» **WHAT NEEDS TO BE DONE**
From the data below, return the exact lines starting at the line containing "None, c :: q =>" and ending at the line containing "Definition vm_add_cmdline (old_cmdline", both included, and nothing else.

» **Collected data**
# # # # # # #

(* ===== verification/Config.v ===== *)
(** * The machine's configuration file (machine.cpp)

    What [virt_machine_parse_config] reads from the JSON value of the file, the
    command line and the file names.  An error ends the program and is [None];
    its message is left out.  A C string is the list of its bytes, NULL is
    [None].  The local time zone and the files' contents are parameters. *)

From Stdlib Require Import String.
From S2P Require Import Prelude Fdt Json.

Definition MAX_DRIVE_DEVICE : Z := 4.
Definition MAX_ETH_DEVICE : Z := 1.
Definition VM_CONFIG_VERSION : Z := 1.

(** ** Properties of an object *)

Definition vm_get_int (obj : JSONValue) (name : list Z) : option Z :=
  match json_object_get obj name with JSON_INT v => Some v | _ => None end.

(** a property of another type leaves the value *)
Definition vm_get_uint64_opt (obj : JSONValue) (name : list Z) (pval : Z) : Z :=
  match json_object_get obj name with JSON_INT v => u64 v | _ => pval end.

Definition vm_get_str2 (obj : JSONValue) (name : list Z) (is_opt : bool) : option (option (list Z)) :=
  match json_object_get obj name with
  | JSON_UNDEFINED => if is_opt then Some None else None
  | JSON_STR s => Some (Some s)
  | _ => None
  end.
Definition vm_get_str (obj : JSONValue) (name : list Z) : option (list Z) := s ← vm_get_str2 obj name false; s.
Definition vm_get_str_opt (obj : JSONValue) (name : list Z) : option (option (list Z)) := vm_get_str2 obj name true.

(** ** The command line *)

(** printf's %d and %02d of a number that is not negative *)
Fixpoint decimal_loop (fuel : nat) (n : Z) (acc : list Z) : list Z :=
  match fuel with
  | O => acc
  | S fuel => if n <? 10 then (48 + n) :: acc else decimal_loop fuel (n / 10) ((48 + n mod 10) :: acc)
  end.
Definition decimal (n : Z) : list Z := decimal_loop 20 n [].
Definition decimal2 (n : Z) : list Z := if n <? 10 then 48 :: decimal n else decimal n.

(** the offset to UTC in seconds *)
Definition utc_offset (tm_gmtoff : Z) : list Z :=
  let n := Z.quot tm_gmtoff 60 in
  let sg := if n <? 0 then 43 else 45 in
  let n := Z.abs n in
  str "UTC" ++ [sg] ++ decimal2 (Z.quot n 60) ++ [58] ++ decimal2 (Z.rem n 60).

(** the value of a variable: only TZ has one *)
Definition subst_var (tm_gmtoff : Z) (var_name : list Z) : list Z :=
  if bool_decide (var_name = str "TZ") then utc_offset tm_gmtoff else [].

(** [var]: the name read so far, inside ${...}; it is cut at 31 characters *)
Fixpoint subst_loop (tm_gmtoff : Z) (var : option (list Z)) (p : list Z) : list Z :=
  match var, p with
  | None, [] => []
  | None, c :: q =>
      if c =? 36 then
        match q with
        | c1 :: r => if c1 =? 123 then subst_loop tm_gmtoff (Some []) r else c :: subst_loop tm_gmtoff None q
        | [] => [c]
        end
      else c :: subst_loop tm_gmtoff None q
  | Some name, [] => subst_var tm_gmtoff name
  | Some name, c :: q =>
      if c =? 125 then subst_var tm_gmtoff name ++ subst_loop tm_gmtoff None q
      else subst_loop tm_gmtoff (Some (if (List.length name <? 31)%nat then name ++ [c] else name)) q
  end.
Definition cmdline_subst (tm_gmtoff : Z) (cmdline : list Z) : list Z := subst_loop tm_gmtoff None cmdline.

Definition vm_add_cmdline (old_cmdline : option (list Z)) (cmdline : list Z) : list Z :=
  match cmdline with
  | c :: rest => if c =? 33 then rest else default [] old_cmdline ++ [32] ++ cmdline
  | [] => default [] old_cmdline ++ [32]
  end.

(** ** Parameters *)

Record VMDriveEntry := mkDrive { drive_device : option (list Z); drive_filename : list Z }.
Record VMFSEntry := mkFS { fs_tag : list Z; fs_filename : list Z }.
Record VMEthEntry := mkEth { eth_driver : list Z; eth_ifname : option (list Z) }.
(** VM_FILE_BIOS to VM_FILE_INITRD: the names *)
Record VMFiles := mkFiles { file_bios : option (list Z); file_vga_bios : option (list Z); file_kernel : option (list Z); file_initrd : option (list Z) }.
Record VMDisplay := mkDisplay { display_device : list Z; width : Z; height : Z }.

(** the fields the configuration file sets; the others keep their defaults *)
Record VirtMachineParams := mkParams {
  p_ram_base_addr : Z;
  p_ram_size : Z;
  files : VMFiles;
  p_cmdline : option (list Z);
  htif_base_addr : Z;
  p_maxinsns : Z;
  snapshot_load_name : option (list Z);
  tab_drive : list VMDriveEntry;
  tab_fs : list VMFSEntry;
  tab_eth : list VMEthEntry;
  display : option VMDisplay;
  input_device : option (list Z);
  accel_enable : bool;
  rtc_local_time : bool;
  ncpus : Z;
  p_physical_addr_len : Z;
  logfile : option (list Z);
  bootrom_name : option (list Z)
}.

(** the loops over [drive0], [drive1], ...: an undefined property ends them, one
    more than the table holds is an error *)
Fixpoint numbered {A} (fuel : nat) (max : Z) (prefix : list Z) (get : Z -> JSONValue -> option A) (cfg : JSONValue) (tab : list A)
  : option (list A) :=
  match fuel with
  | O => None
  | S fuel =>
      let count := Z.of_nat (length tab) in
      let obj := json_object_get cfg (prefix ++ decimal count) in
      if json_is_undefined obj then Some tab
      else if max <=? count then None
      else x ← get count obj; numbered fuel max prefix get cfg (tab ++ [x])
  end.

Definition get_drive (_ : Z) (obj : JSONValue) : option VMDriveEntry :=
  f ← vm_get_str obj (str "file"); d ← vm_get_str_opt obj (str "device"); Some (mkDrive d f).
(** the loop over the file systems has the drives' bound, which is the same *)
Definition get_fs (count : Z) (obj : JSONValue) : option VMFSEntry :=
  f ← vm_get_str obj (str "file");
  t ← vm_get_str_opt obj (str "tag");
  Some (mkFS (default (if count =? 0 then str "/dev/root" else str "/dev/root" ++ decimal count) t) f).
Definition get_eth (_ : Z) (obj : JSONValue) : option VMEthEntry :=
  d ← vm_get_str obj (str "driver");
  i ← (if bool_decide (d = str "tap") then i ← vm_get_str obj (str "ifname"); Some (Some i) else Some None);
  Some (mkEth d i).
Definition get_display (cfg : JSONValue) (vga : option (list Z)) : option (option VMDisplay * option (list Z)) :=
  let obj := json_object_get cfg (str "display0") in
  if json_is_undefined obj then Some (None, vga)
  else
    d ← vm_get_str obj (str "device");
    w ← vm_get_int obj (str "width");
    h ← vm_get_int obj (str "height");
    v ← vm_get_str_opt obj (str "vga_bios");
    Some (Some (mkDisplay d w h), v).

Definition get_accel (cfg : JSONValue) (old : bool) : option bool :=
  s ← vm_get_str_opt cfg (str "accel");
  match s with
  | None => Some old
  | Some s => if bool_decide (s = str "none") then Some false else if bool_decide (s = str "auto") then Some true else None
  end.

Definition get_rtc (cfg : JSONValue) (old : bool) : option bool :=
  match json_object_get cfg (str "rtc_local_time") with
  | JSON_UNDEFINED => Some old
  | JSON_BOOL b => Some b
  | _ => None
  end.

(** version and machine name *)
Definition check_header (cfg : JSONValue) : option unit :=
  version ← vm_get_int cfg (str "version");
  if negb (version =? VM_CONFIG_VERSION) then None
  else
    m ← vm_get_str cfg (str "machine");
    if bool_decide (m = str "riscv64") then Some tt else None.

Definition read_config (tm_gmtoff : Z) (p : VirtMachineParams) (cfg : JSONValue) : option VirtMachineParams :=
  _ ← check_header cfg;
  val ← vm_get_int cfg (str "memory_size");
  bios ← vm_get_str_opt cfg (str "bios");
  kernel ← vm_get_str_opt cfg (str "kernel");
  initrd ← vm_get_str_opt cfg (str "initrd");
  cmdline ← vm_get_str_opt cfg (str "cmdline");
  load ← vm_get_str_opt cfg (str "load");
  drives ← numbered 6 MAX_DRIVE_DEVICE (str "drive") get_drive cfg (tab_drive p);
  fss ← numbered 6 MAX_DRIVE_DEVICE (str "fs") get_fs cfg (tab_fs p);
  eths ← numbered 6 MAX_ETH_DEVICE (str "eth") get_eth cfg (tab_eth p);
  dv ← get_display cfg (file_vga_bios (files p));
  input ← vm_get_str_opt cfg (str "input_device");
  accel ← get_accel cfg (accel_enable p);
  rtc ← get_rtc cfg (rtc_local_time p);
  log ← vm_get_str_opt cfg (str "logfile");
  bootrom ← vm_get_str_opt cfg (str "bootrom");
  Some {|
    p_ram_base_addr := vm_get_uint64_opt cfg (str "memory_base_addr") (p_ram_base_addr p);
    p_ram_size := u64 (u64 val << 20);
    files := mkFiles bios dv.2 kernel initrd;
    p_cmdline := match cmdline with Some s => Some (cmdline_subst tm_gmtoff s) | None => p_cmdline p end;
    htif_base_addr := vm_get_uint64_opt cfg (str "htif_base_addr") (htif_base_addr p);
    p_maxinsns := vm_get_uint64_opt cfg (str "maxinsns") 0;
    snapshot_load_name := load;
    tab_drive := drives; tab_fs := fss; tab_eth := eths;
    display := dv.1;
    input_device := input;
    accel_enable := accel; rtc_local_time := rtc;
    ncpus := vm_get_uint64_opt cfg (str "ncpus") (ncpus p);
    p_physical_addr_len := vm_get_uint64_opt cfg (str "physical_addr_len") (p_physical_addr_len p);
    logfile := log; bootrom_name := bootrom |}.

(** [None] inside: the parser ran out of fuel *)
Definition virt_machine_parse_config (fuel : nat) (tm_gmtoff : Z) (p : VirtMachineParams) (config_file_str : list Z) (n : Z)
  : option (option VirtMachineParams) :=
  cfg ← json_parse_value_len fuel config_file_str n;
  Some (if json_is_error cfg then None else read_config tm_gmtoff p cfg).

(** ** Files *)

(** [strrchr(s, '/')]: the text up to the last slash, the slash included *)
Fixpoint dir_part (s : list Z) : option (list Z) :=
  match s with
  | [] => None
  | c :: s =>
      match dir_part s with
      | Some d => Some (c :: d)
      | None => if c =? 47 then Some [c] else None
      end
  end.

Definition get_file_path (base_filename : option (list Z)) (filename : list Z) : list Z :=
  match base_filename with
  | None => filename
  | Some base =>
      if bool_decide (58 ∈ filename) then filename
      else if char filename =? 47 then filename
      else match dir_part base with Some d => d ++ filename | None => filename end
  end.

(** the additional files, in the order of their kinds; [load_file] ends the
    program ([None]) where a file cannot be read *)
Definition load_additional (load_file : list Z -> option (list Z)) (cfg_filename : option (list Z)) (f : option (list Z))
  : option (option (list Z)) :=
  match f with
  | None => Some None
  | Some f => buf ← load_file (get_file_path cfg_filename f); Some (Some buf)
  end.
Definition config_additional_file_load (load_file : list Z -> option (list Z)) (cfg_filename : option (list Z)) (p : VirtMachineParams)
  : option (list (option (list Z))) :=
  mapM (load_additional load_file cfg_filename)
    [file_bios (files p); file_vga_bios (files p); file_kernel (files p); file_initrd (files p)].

# # # # # # #

» **WRITTEN SOLUTION**
  | None, c :: q =>
      if c =? 36 then
        match q with
        | c1 :: r => if c1 =? 123 then subst_loop tm_gmtoff (Some []) r else c :: subst_loop tm_gmtoff None q
        | [] => [c]
        end
      else c :: subst_loop tm_gmtoff None q
  | Some name, [] => subst_var tm_gmtoff name
  | Some name, c :: q =>
      if c =? 125 then subst_var tm_gmtoff name ++ subst_loop tm_gmtoff None q
      else subst_loop tm_gmtoff (Some (if (List.length name <? 31)%nat then name ++ [c] else name)) q
  end.
Definition cmdline_subst (tm_gmtoff : Z) (cmdline : list Z) : list Z := subst_loop tm_gmtoff None cmdline.

Definition vm_add_cmdline (old_cmdline : option (list Z)) (cmdline : list Z) : list Z :=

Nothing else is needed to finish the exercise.